Reach out to family and friends for support — the more conversations you have, the more you’re helping to break down the stigma around menopause that prevents so many people from sharing their experiences. 

At any given moment, 50 million or more women in the U.S. are experiencing menopause, and a whopping 16% never discuss it with anyone at all. That needs to change!

Lifestyle changes 

In addition to building a “menopause support team,” consider meditation and mindfulness for stress management and other psychological symptoms associated with menopause. “These techniques,” explains Dr. Selhub, “…allow one to manage them better without distress.”

Alongside nutrition, physical activity, sleep, and mind-body interventions, there are a number of botanical and supplement solutions that can help, including soy isoflavones, black cohosh, and vitamin B6. Like hormone replacement therapy, however, some come with risks, side effects, and medication interactions, so it’s important to carefully evaluate your options and consult your healthcare provider first.

Menopause treatments

One of the most effective therapies for menopause is hormone replacement therapy (HRT), which involves taking a supplemental form of either estrogen — or estrogen and progesterone — to balance out the two and replace what the body is no longer naturally producing.

As with all medications, there are benefits and risks.
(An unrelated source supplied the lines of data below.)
(** * limpeza_dados: text normalisation and numeric coercion

    A shallow embedding of [src/limpeza_dados.py].  Python strings are
    sequences of Unicode code points, written here as lists of [Z].  The
    services the script takes from the Python runtime and from pandas
    (the Unicode character database, float parsing, rounding and
    formatting) are parameters of the development, collected in the
    records [Unicode] and [Numeric]; everything the script itself does is
    defined below, statement by statement. *)

From Stdlib Require Import String Ascii ZArith List Bool Lia.
Import ListNotations.
Local Open Scope Z_scope.

(** ** Strings *)

Definition str := list Z.

(** An ASCII literal as a Python string. *)
Definition lit (x : string) : str :=
  map (fun a => Z.of_N (N_of_ascii a)) (list_ascii_of_string x).

Definition str_eqb (a b : str) : bool :=
  if list_eq_dec Z.eq_dec a b then true else false.

Definition between (lo hi c : Z) : bool := (lo <=? c) && (c <=? hi).

Definition is_ascii (c : Z) : bool := between 0 127 c.
Definition is_09 (c : Z) : bool := between 48 57 c.
Definition is_az (c : Z) : bool := between 97 122 c.
Definition is_AZ (c : Z) : bool := between 65 90 c.
Definition is_letter (c : Z) : bool := is_az c || is_AZ c.
Definition is_xX (c : Z) : bool := (c =? 120) || (c =? 88).

(** The ASCII characters for which [str.isspace] holds: tab, newline,
    vertical tab, form feed, carriage return, the four separators
    0x1c-0x1f and the space. *)
Definition ascii_space (c : Z) : bool :=
  between 9 13 c || between 28 31 c || (c =? 32).

Fixpoint drop_while (p : Z -> bool) (s : str) : str :=
  match s with
  | [] => []
  | c :: r => if p c then drop_while p r else s
  end.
For HRT, the benefits can include improving hot flashes, night sweats, sleep, mood, sex drive, and bone density, among others. 

Despite the fact that today, the North American Menopause Society (NAMS) considers HRT to be safe and effective for most women in menopause (especially when started prior to age 60 or within 10 years of menopause), it is still a hotly debated and often misunderstood topic. When factors such as health history and medical conditions, as well as the type, dose, and duration of therapy are considered, benefits of HRT can outweigh the risks. Speak with your provider to find the right option for you. 

Remember that there are also non-hormonal prescription options, including certain antidepressants, that can be used for severe symptoms, especially for women who cannot or do not wish to try hormonal therapies.

The bottom line? Yes, menopause comes with symptoms. No, you’re not alone in what you’re experiencing. Medications and supplements can play an important role, but don’t underestimate the power of nutrition, exercise, quality sleep, and stress management.

Reframing how you think about menopause is also incredibly powerful. For example, you can turn this time into an opportunity to step back, renew your identity, and set future goals.

Many of us will be retired and/or empty nesters with more time on our hands — perfect for considering what pursuits we used to love that we’ve not had time for lately Or, what new interests do you want to dive into? Not only will challenging ourselves in new ways keep our brain healthy, but it’ll also help us combat stress, stay present, and pursue long-overdue passions.

No matter how you’re feeling about this transition, the first step is finding a knowledgeable who can help you navigate the journey ahead.